Work task: Copy the records below verbatim, from the first line through the line containing "Inductive outcome (A", inclusive, and output nothing else.

+ + + + + + +

(** A one-weight model for concrete runs: a batch carries the loss it
    yields and the amount by which a step moves the weight; the optimizer
    state counts the steps; the mean is the sum divided by the length, and
    NaN on an empty list. *)
Definition scalar : Backend := {|
  params := Z;
  opt_state := nat;
  batch := float * Z;
  loss := fun _ xy => fst xy;
  step := fun w o xy => ((w - snd xy)%Z, S o);
  predict_accuracy := fun _ _ => PyFloat.zero;
  mean := fun l =>
    match l with
    | [] => PyFloat.nan
    | _ =>
        PyFloat.div (fold_left PyFloat.add l PyFloat.zero)
          (binary_normalize PyFloat.prec PyFloat.emax (Z.of_nat (length l)) 0 false)
    end
|}.

Definition scalar_classifier (epochs : nat) : Classifier scalar :=
  @Build_Classifier scalar epochs 0%Z 0 false.


(** A run with finite losses, whose clock does not advance either. *)
Definition steady_run : Run scalar :=
  @Build_Run scalar
    (fun _ => [(PyFloat.one, 2%Z); (PyFloat.one, 3%Z)])
    (fun _ => [(PyFloat.one, 5%Z)])
    (fun _ => PyFloat.one).

End Classifier.

(** ** Item access, batching and the preview of predictions *)

Module Access.
Import Dataset Classifier.

(** The exceptions of indexing and of [next]. *)
Inductive access_exn : Type :=
| IndexError
| StopIteration.

Inductive outcome (A : Type) : Type :=
| Returned (a : A)
| Raised (e : access_exn).
Arguments Returned {A} a.
Arguments Raised {A} e.

(** [l[idx]] for an integer of either sign. *)
Definition py_index {A : Type} (l : list A) (idx : Z) : outcome A :=
  let len := Z.of_nat (length l) in
  let i := (if idx <? 0 then idx + len else idx)%Z in
  if ((0 <=? i) && (i <? len))%Z then
    match l !! Z.to_nat i with
    | Some x => Returned x
    | None => Raised IndexError
    end
  else Raised IndexError.

(** What [__getitem__] hands back for the image: the stored array, or
    what the transform makes of it. *)
Inductive item (T : Type) : Type :=
| Raw (img : ndarray)
| Transformed (t : T).
Arguments Raw {T} img.
Arguments Transformed {T} t.

(** [if self.transform: img = self.transform(img)] *)
Definition apply_transform {T : Type} (transform : option (ndarray -> T))
    (img : ndarray) : item T :=
  match transform with
  | Some f => Transformed (f img)
  | None => Raw img
  end.

(** [__getitem__], with [self.transform] either [None] or a callable. *)
Definition getitem {T : Type} (transform : option (ndarray -> T))
    (self : T2RDataset) (idx : Z) : outcome (item T * nat) :=
  match py_index (data self) idx with
  | Raised e => Raised e
  | Returned img =>
      match py_index (targets self) idx with
      | Raised e => Raised e
      | Returned target => Returned (apply_transform transform img, target)
      end
  end.

(** [Subset.__getitem__]: the item of the dataset at [indices[pos]]. *)
Definition subset_getitem {T : Type} (transform : option (ndarray -> T))
    (self : T2RDataset) (indices : list nat) (pos : Z) : outcome (item T * nat) :=
  match py_index indices pos with
  | Raised e => Raised e
  | Returned idx => getitem transform self (Z.of_nat idx)
  end.

(** [x] is the item at position [pos] of the subset: the image and the
    target stored at [indices[pos]], the image transformed. *)
Definition item_at {T : Type} (transform : option (ndarray -> T))
    (d : T2RDataset) (indices : list nat) (pos : nat) (x : item T * nat) : Prop :=
  exists idx img target,
    indices !! pos = Some idx /\
    data d !! idx = Some img /\ targets d !! idx = Some target /\
    x = (apply_transform transform img, target).

(** The items of the whole dataset, in index order. *)
Definition items {T : Type} (transform : option (ndarray -> T))
    (d : T2RDataset) : list (item T * nat) :=
  zip_with (fun img target => (apply_transform transform img, target))
           (data d) (targets d).

(** The batches of positions that a [DataLoader] with a positive
    [batch_size] and [drop_last=False] draws from the order [sampler] of
    its sampler; [batch] is the batch being filled. *)
Fixpoint batch_sampler {A : Type} (batch_size : nat) (batch : list A)
    (sampler : list A) : list (list A) :=
  match sampler with
  | [] => if 0 <? length batch then [batch] else []
  | idx :: rest =>
      let batch := batch ++ [idx] in
      if length batch =? batch_size
      then batch :: batch_sampler batch_size [] rest
      else batch_sampler batch_size batch rest
  end.

(** The items of one batch, fetched in order; the first exception ends
    the fetch. *)
Fixpoint fetch {T : Type} (transform : option (ndarray -> T))
    (self : T2RDataset) (indices : list nat) (batch : list nat)
  : outcome (list (item T * nat)) :=
  match batch with
  | [] => Returned []
  | pos :: rest =>
      match subset_getitem transform self indices (Z.of_nat pos) with
      | Raised e => Raised e
      | Returned x =>
          match fetch transform self indices rest with
          | Raised e => Raised e
          | Returned xs => Returned (x :: xs)
          end
      end
  end.

(** One pass over [DataLoader(Subset(self, indices), batch_size,
    shuffle=True)], when the shuffle draws the positions in the order
    [sampler]. *)
Fixpoint fetch_all {T : Type} (transform : option (ndarray -> T))
    (self : T2RDataset) (indices : list nat) (batches : list (list nat))
  : outcome (list (list (item T * nat))) :=
  match batches with
  | [] => Returned []
  | batch :: rest =>
      match fetch transform self indices batch with
      | Raised e => Raised e
      | Returned b =>
          match fetch_all transform self indices rest with
          | Raised e => Raised e
          | Returned bs => Returned (b :: bs)
          end
      end
  end.

Definition loader_pass {T : Type} (transform : option (ndarray -> T))
    (self : T2RDataset) (indices : list nat) (batch_size : nat)
    (sampler : list nat) : outcome (list (list (item T * nat))) :=
  fetch_all transform self indices (batch_sampler batch_size [] sampler).

(** The shape of the tensor that [ToTensor] makes of an array of shape
    (rows, columns, channels), in a batch of [n]. *)
Definition batch_shape (n : N) (shape : nat * nat * nat) : list N :=
  let '(h, w, c) := shape in [n; N.of_nat c; N.of_nat h; N.of_nat w].

Section Preview.
Context {B : Backend}.
Variable X : Type.
(* one image of a batch *)
Variable predict : params B -> X -> nat.
(* torch.max(self.model(images), 1) at that image *)

(** The loop [for i in range(num_images)] of [visualize_predictions],
    from index [i] on: the titles shown, and how the loop ends. *)
Fixpoint show_from (w : params B) (samples : list (X * nat)) (i count : nat)
  : list (nat * nat) * outcome unit :=
  match count with
  | 0 => ([], Returned tt)
  | S count =>
      match samples !! i with
      | None => ([], Raised IndexError)
      | Some (image, label) =>
          let '(shown, ending) := show_from w samples (S i) count in
          ((label, predict w image) :: shown, ending)
      end
  end.

(** [visualize_predictions], on the batches that iterating [loader]
    yields: the classifier it leaves, the (actual, predicted) titles it
    shows, and how it ends. *)
Definition visualize_predictions (self : Classifier B)
    (loader : list (list (X * nat))) (num_images : nat)
  : Classifier B * list (nat * nat) * outcome unit :=
  let self :=
    {| num_epochs := num_epochs self; weights := weights self;
       optimizer := optimizer self; training := false |} in
  match loader with
  | [] => (self, [], Raised StopIteration)
  | samples :: _ =>
      let '(shown, ending) := show_from (weights self) samples 0 num_images in
      (self, shown, ending)
  end.

End Preview.

End Access.

(** ** The pixel normalisation of the transform *)

Module Transform.
Local Open Scope Z_scope.

(** float32 *)
Definition prec : Z := 24.
Definition emax : Z := 128.

Definition of_byte (p : Z) : spec_float := binary_normalize prec emax p 0 false.
Definition half : spec_float := S754_finite false 8388608 (-24).

(** [ToTensor] on a byte: the float32 quotient by 255. *)
Definition to_tensor (p : Z) : spec_float :=
  SFdiv prec emax (of_byte p) (of_byte 255).

(** [Normalize((0.5,), (0.5,))]: subtract the mean, divide by the
    deviation. *)
Definition normalize (x : spec_float) : spec_float :=
  SFdiv prec emax (SFsub prec emax x half) half.

(** The transform of [Classifier.load_data] on one byte of an image. *)
Definition transform (p : Z) : spec_float := normalize (to_tensor p).

Definition minus_one : spec_float := S754_finite true 8388608 (-23).
Definition plus_one : spec_float := S754_finite false 8388608 (-23).

End Transform.

(** ** The batches of a whole run *)

Module Epochs.
Import Classifier.

(** The batches on which [train] steps in its first [n] epochs, in the
    order in which it meets them: the train batches of an epoch, then its
    test batches. *)
Definition epoch_batches {B : Backend} (run : Run B) (n : nat) : list (batch B) :=
  flat_map (fun epoch => train_loader run epoch ++ test_loader run epoch) (seq 0 n).

(** The weights after the optimizer steps on the first [i] of [batches]. *)
Definition weights_after {B : Backend} (self : Classifier B)
    (batches : list (batch B)) (i : nat) : params B :=
  fst (steps (take i batches) (weights self) (optimizer self)).

(** The classifier after a pass over [batches]: stepped once per batch,
    and in evaluation mode when there was a batch. *)
Definition stepped {B : Backend} (self : Classifier B) (batches : list (batch B))
  : Classifier B :=
  match batches with
  | [] => self
  | _ =>
      {| num_epochs := num_epochs self;
         weights := fst (steps batches (weights self) (optimizer self));
         optimizer := snd (steps batches (weights self) (optimizer self));
         training := false |}
  end.

End Epochs.

(** ** The train size of the specification *)

Module SplitSpec.
Local Open Scope Z_scope.

(** The train size as the specification writes it,
    [floor(train_fraction * N)], the product taken exactly on the value
    [(-1)^s * m * 2^e] of the float; nothing for a float that is not
    finite. *)
Definition spec_train_size (f : PyFloat.float) (N : Z) : option Z :=
  match f with
  | S754_zero _ => Some 0
  | S754_finite s m e =>
      Some (if 0 <=? e then cond_Zopp s (Zpos m) * N * 2 ^ e
            else (cond_Zopp s (Zpos m) * N) / 2 ^ (- e))
  | _ => None
  end.

(** The literal [0.29]. *)
Definition lit_0_29 : PyFloat.float := S754_finite false 5224175567749775 (-54).

End SplitSpec.

(** ** The entries of the root directory *)

Module Traversal.
Import Dataset.


Definition is_dir (e : entry) : bool :=
  match e with
  | Dir _ => true
  | File _ => false
  end.

(** The root is a directory, and each of its entries not named
    [.DS_Store] is a directory: the two calls of [os.listdir] in
    [load_data] raise nothing. *)
Definition subfolders_only (fs : entry) : bool :=
  match fs with
  | Dir folders =>
      forallb (fun sub => String.eqb (fst sub) ".DS_Store" || is_dir (snd sub))
              folders
  | File _ => false
  end.

End Traversal.

(** ** The two classifiers of [train_models] *)

Module TrainModels.

(** The classifiers that [train_models] builds, in order: the layers of
    the model, the root directory and the dtype handed to [Classifier]. *)
Definition classifiers : list (list Net.layer * string * string) :=
  [ (Net.StationsCNN, "test_train_data/station_data", "station");
    (Net.TrainsCNN, "test_train_data/train_data", "train") ].

End TrainModels.

(** ** The training run with a forward pass that can fail *)

Module Forward.
Import PyFloat Classifier.

(** [Classifier.__init__] picks the device, ['cuda'] when it is available,
    and moves the model there; the loops of [train] hand the batches of
    the loaders to the model as they are, on the CPU.  So the model takes
    a batch only on a host without CUDA, and when the batch fits its
    layers. *)
Definition accepts_on {B : Backend} (cuda_available : bool)
    (fits : batch B -> bool) (xy : batch B) : bool :=
  negb cuda_available && fits xy.

Section Loop.
Context {B : Backend}.
Variable accepts : batch B -> bool.
(* whether [self.model(x)] returns on the batch; torch raises a
   RuntimeError otherwise *)

Definition in_mode (mode : bool) (self : Classifier B) : Classifier B :=
  {| num_epochs := num_epochs self; weights := weights self;
     optimizer := optimizer self; training := mode |}.

(** [train_batch]: what the call returns or raises, and the classifier
    as the call leaves it.  [self.model.train()] comes before the forward
    pass. *)
Definition train_batch (self : Classifier B) (xy : batch B)
  : result float * Classifier B :=
  if accepts xy then
    let '(batch_loss, self) := Classifier.train_batch self xy in
    (Ok batch_loss, self)
  else (Raise RuntimeError, in_mode true self).

(** [accuracy]: [self.model.eval()] comes before the forward pass. *)
Definition accuracy (self : Classifier B) (xy : batch B)
  : result float * Classifier B :=
  if accepts xy then
    let '(batch_acc, self) := Classifier.accuracy self xy in
    (Ok batch_acc, self)
  else (Raise RuntimeError, in_mode false self).

(** The loop over the batches of a loader, the same for the train loader
    and for the test loader: the loss and the accuracy of each batch are
    appended to the two lists, and the first exception ends the loop. *)
Fixpoint pass (batches : list (batch B)) (losses accs : list float)
    (self : Classifier B) : result (list float * list float) * Classifier B :=
  match batches with
  | [] => (Ok (losses, accs), self)
  | xy :: rest =>
      match train_batch self xy with
      | (Raise e, self) => (Raise e, self)
      | (Ok batch_loss, self) =>
          match accuracy self xy with
          | (Raise e, self) => (Raise e, self)
          | (Ok batch_acc, self) =>
              pass rest (losses ++ [batch_loss]) (accs ++ [batch_acc]) self
          end
      end
  end.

+ + + + + + +

Answer section:
(** A one-weight model for concrete runs: a batch carries the loss it
    yields and the amount by which a step moves the weight; the optimizer
    state counts the steps; the mean is the sum divided by the length, and
    NaN on an empty list. *)
Definition scalar : Backend := {|
  params := Z;
  opt_state := nat;
  batch := float * Z;
  loss := fun _ xy => fst xy;
  step := fun w o xy => ((w - snd xy)%Z, S o);
  predict_accuracy := fun _ _ => PyFloat.zero;
  mean := fun l =>
    match l with
    | [] => PyFloat.nan
    | _ =>
        PyFloat.div (fold_left PyFloat.add l PyFloat.zero)
          (binary_normalize PyFloat.prec PyFloat.emax (Z.of_nat (length l)) 0 false)
    end
|}.

Definition scalar_classifier (epochs : nat) : Classifier scalar :=
  @Build_Classifier scalar epochs 0%Z 0 false.


(** A run with finite losses, whose clock does not advance either. *)
Definition steady_run : Run scalar :=
  @Build_Run scalar
    (fun _ => [(PyFloat.one, 2%Z); (PyFloat.one, 3%Z)])
    (fun _ => [(PyFloat.one, 5%Z)])
    (fun _ => PyFloat.one).

End Classifier.

(** ** Item access, batching and the preview of predictions *)

Module Access.
Import Dataset Classifier.

(** The exceptions of indexing and of [next]. *)
Inductive access_exn : Type :=
| IndexError
| StopIteration.

Inductive outcome (A : Type) : Type :=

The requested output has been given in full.